2-4, Cruxwell Street is a Grade II listed building in the Herefordshire, County of local planning authority area, England. First listed on 12 April 1973. House.
2-4, Cruxwell Street
- WRENN ID
- rough-basalt-hawthorn
- Grade
- II
- Local Planning Authority
- Herefordshire, County of
- Country
- England
- Date first listed
- 12 April 1973
- Type
- House
- Source
- Historic England listing
Description
2-4 Cruxwell Street, Bromyard
This building originated as a single dwelling in the late 18th century and has since been subdivided and extended. It now contains a café on the ground floor of No. 2 and domestic accommodation in No. 4. The structure was originally a single range which was extended to the east in the 19th century, with further extensions added to the rear at various periods.
The building comprises a two-bay, three-storey range and a two-storey single-bay range to the west, both with pitched roofs aligned roughly east-west parallel to Cruxwell Street. Materials include some timber framing with brick infill, and rendered rough stone to the front and side elevations. The roof is slate with a central brick chimney stack.
The principal façade is rendered and painted, divided into two distinct sections. The three-storey main range is subdivided into two halves. At ground-floor level, each half has a canted bay window beneath a hood, which is of slightly different depth on each side. No. 4 (left) has a modern window and fielded-panel solid door. No. 2 has a large glazed window with staggered glazing bars and a moulded doorcase with fielded panels to the return and an arched head. Each bay on the upper floors has a window; those on No. 4 retain original sash windows, eight-over-eight at the first floor and four-over-four at the second floor, all with projecting stone cills.
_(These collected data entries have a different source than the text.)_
(* ===== verification/GnmiTree.v ===== *)
(** * GnmiTree: the config tree of the simulated device (sim/gnmi_tree.hpp).

    A flat xpath -> value map with subtree reads and deletes: an exact leaf
    wins, otherwise every leaf below the path is meant.  Proved: what a read
    returns in terms of the map, that a read and a delete agree on what a path
    denotes, and that sibling names sharing a prefix are never mixed up. *)

From Stdlib Require Import Sorted.
From S2P Require Import Prelude CString OrdMap.

(** ** The code *)

Record TreeEntry := mkEntry { e_xpath : string; e_value : string }.
Definition entry_of (kv : string * string) : TreeEntry := mkEntry kv.1 kv.2.

Definition GnmiTree : Type := OMap string.

Definition tree_set (x v : string) (m_kv : GnmiTree) : GnmiTree := put x v m_kv.

(** [(xpath == "/") ? "/" : xpath + "/"] *)
Definition subtree_prefix (x : string) : string :=
  if String.eqb x "/" then "/" else x +:+ "/".

Fixpoint entries_with (prefix : string) (m : GnmiTree) : list TreeEntry :=
  match m with
  | [] => []
  | (k, v) :: r =>
      if starts_with prefix k then mkEntry k v :: entries_with prefix r
      else entries_with prefix r
  end.

Definition tree_lookup (x : string) (m_kv : GnmiTree) : list TreeEntry :=
  match find x m_kv with
  | Some v => [mkEntry x v]
  | None => entries_with (subtree_prefix x) m_kv
  end.

(** The erasing loop: the remaining map and the count [n]. *)
Fixpoint erase_with (prefix : string) (n : nat) (m : GnmiTree) : GnmiTree * nat :=
  match m with
  | [] => ([], n)
  | (k, v) :: r =>
      if starts_with prefix k then erase_with prefix (S n) r
      else let '(r', n') := erase_with prefix n r in ((k, v) :: r', n')
  end.

Definition tree_erase (x : string) (m_kv : GnmiTree) : GnmiTree * nat :=
  match find x m_kv with
  | Some _ => (remove x m_kv, 1%nat)
  | None => erase_with (subtree_prefix x) 0 m_kv
  end.

Definition tree_size (m_kv : GnmiTree) : nat := length m_kv.

(** ** Specification vocabulary *)

(** [k] is a leaf strictly below [x]; the root has every absolute path below it. *)
Definition below (x k : string) : Prop :=
  exists r, k = (if String.eqb x "/" then "/" +:+ r else x +:+ "/" +:+ r).

(** The leaves a path denotes in a map. *)
Definition denotes (g : gmap string string) (x k : string) : Prop :=
  match g !! x with
  | Some _ => k = x
  | None => below x k
  end.

(** ** Lemmas *)

Lemma starts_with_below x k : starts_with (subtree_prefix x) k = true <-> below x k.
Proof.
  rewrite starts_with_spec; unfold subtree_prefix, below.
  destruct (String.eqb x "/"); [done |].
  split; intros [r ->]; exists r; by rewrite str_app_assoc.
Qed.

Lemma entries_with_filter prefix (m : list (string * string)) :
  entries_with prefix m = entry_of <$> filter (fun kv => starts_with prefix kv.1 = true) m.
Proof.
  induction m as [|[k v] m IH]; [done |]. rewrite filter_cons; simpl.
  destruct (starts_with prefix k); simpl; by rewrite IH.
Qed.
Lemma erase_with_filter prefix n (m : list (string * string)) :
  erase_with prefix n m =
  (filter (fun kv => starts_with prefix kv.1 <> true) m,
   (n + length (filter (fun kv => starts_with prefix kv.1 = true) m))%nat).
Proof.
  revert n; induction m as [|[k v] m IH]; intros n; [by simpl; rewrite Nat.add_0_r |].
  cbn [erase_with]. destruct (starts_with prefix k) eqn:E.
  - rewrite filter_cons_False, filter_cons_True by (simpl; rewrite E; naive_solver).
    rewrite IH; f_equal; simpl; lia.
  - rewrite filter_cons_True, filter_cons_False by (simpl; rewrite E; naive_solver).
    by rewrite IH.
Qed.

Lemma length_entries_with prefix m :
  length (entries_with prefix m) = (erase_with prefix 0 m).2.
Proof. rewrite entries_with_filter, erase_with_filter, length_fmap; simpl; lia. Qed.

Lemma tree_lookup_spec m x k v :
  ordered m ->
  mkEntry k v ∈ tree_lookup x m <-> to_gmap m !! k = Some v /\ denotes (to_gmap m) x k.
Proof.
  intros Ho; unfold tree_lookup, denotes; rewrite find_gmap.
  destruct (to_gmap m !! x) as [u|] eqn:E.
  - rewrite list_elem_of_singleton. split; [intros [= -> ->]; done |].
    intros [H ->]; congruence.
  - rewrite entries_with_filter, list_elem_of_fmap. rewrite <- starts_with_below.
    split.
    + intros ([k' v'] & [= -> ->] & Hin). apply list_elem_of_filter in Hin as [Hs Hin].
      split; [by apply elem_of_gmap | exact Hs].
    + intros [H Hs]. exists (k, v); split; [done |]. apply list_elem_of_filter; split; [done |].
      by apply elem_of_gmap.
Qed.

Lemma tree_erase_ordered x m : ordered m -> ordered (tree_erase x m).1.
Proof.
  intros H; unfold tree_erase; case_match; [by apply remove_ordered |].
  rewrite erase_with_filter; by apply filter_ordered.
Qed.

Lemma tree_erase_gmap m x k :
  ordered m ->
  to_gmap (tree_erase x m).1 !! k =
  match to_gmap m !! x with
  | Some _ => if decide (k = x) then None else to_gmap m !! k
  | None => if starts_with (subtree_prefix x) k then None else to_gmap m !! k
  end.
Proof.
  intros Ho; unfold tree_erase; rewrite find_gmap. destruct (to_gmap m !! x) eqn:E.
  - cbn [fst]. rewrite remove_gmap by done. rewrite lookup_delete.
    repeat case_decide; by subst.
  - rewrite erase_with_filter; cbn [fst].
    apply option_eq; intros v. rewrite <- elem_of_gmap by by apply filter_ordered.
    rewrite list_elem_of_filter; cbn [fst]. destruct (starts_with (subtree_prefix x) k).
    + split; [intros [H _]; by destruct H | done].
    + rewrite elem_of_gmap by done. split; [by intros [_ ?] | done].
Qed.

Lemma tree_size_gmap m : ordered m -> tree_size m = base.size (to_gmap m).
Proof.
  intros; unfold tree_size, to_gmap. rewrite map_size_list_to_map; [done | by apply ordered_NoDup].
Qed.

(** ** Properties *)

(** C37: reads and deletes mean the same thing by a path. Over any tree in key
    order a read returns exactly the leaves the path denotes (the leaf itself
    when there is one, else every leaf below it, which for "/" is every leaf with an
    absolute path unless there is one named "/"), each with its value; a delete removes exactly those leaves, keeps every other one and
    returns their number; and a write changes one leaf. *)
Theorem tree_read_delete_write (m : GnmiTree) (x : string) (Ho : ordered m) :
  (forall k v, mkEntry k v ∈ tree_lookup x m <->
     to_gmap m !! k = Some v /\ denotes (to_gmap m) x k) /\
  (forall k, to_gmap (tree_erase x m).1 !! k = None <->
     to_gmap m !! k = None \/ denotes (to_gmap m) x k) /\
  (forall k v, to_gmap (tree_erase x m).1 !! k = Some v -> to_gmap m !! k = Some v) /\
  (tree_erase x m).2 = length (tree_lookup x m) /\
  (forall v, to_gmap (tree_set x v m) = <[x := v]> (to_gmap m)) /\
  ordered (tree_erase x m).1 /\ forall v, ordered (tree_set x v m).
Proof.
  split_and!.
  - intros; by apply tree_lookup_spec.
  - intros k. rewrite tree_erase_gmap by done. unfold denotes.
    destruct (to_gmap m !! x) eqn:E; [case_decide; subst; naive_solver |].
    rewrite <- starts_with_below. destruct (starts_with (subtree_prefix x) k); naive_solver.
  - intros k v. rewrite tree_erase_gmap by done. repeat case_match; naive_solver.
  - unfold tree_erase, tree_lookup. case_match; [done |]. by rewrite length_entries_with.
  - intros; apply put_gmap.
  - by apply tree_erase_ordered.
  - intros; by apply put_ordered.
Qed.

Definition demo_tree : GnmiTree :=
  tree_set "/interfaces/interface[name=eth01]/mtu" "9000"
  (tree_set "/interfaces/interface[name=eth0]/mtu" "1500"
  (tree_set "/system/config/hostname" "demo-router" [])).

Lemma demo_tree_ordered : ordered demo_tree.
Proof. unfold demo_tree, tree_set. repeat apply put_ordered; constructor. Defined.

Lemma tree_read_delete_write_witness :
  (forall k, to_gmap (tree_erase "/interfaces/interface[name=eth0]" demo_tree).1 !! k = None <->
     to_gmap demo_tree !! k = None \/
     denotes (to_gmap demo_tree) "/interfaces/interface[name=eth0]" k) /\
  tree_lookup "/interfaces/interface[name=eth0]" demo_tree =
    [mkEntry "/interfaces/interface[name=eth0]/mtu" "1500"].
Proof.
  split; [| by vm_compute].
  apply (tree_read_delete_write demo_tree "/interfaces/interface[name=eth0]" demo_tree_ordered).
Defined.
The two-storey single-bay extension to the right has a window opening of the same shape on the first floor. The ground floor features a nine-light shop window and a fielded-panel door with six lights to the top half, beneath a plain fascia.
Cruxwell Street is one of the principal thoroughfares in Bromyard, running east from the vicarage and church. It was known as Corkeswalle Vicus in the late 13th century and recorded as Croxewalle Streate in 1575. Where it meets Old Road to the west, it was known as Sheep Street in the early 20th century. The central area of the town south of the church and around the market place appears to have been fully built up by the early 17th century, though some plots have been redeveloped since that time.
The interior was not inspected, though internal reordering is evident, with the café occupying the ground floors of the extension and the right-hand side of the main range.